── Material provided ──

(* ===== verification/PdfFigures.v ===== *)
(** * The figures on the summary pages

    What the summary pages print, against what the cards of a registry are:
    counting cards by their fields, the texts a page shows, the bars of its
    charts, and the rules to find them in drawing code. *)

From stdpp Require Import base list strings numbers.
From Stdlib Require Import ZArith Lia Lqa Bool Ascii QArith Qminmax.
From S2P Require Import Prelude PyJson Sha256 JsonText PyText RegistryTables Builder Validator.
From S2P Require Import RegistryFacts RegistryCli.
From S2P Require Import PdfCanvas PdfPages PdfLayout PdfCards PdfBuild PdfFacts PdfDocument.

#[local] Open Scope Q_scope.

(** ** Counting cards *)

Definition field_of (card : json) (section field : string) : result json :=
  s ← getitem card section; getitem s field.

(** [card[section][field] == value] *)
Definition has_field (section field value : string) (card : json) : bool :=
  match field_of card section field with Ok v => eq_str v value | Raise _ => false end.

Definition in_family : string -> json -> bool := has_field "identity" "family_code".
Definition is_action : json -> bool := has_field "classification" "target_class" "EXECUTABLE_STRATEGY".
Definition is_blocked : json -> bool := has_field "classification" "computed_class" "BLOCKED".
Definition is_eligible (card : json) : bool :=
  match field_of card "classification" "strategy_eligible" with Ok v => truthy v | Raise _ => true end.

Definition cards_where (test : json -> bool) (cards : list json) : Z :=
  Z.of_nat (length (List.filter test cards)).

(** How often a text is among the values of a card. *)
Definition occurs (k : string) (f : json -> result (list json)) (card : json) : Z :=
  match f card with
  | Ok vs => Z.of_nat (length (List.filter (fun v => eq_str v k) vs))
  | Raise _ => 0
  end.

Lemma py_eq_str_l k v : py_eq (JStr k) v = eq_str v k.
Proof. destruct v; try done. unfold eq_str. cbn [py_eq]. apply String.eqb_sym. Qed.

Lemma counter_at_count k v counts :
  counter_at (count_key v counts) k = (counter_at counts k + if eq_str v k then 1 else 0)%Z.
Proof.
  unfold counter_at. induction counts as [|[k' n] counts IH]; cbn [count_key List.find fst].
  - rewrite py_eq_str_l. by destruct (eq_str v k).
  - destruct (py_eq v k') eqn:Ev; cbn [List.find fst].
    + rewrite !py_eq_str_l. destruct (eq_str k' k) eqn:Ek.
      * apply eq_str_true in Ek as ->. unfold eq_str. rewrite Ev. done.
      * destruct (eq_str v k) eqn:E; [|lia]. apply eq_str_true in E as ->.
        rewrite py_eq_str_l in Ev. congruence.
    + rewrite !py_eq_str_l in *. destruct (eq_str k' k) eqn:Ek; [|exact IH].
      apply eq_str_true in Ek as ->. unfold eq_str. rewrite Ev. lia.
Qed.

───

### Work instruction
Copy exactly the lines from the one containing "counter_at (count_key v" through the last line of the records, both included, and nothing else.

### Solution to the exercise
  counter_at (count_key v counts) k = (counter_at counts k + if eq_str v k then 1 else 0)%Z.
Proof.
  unfold counter_at. induction counts as [|[k' n] counts IH]; cbn [count_key List.find fst].
  - rewrite py_eq_str_l. by destruct (eq_str v k).
  - destruct (py_eq v k') eqn:Ev; cbn [List.find fst].
    + rewrite !py_eq_str_l. destruct (eq_str k' k) eqn:Ek.
      * apply eq_str_true in Ek as ->. unfold eq_str. rewrite Ev. done.
      * destruct (eq_str v k) eqn:E; [|lia]. apply eq_str_true in E as ->.
        rewrite py_eq_str_l in Ev. congruence.
    + rewrite !py_eq_str_l in *. destruct (eq_str k' k) eqn:Ek; [|exact IH].
      apply eq_str_true in Ek as ->. unfold eq_str. rewrite Ev. lia.
Qed.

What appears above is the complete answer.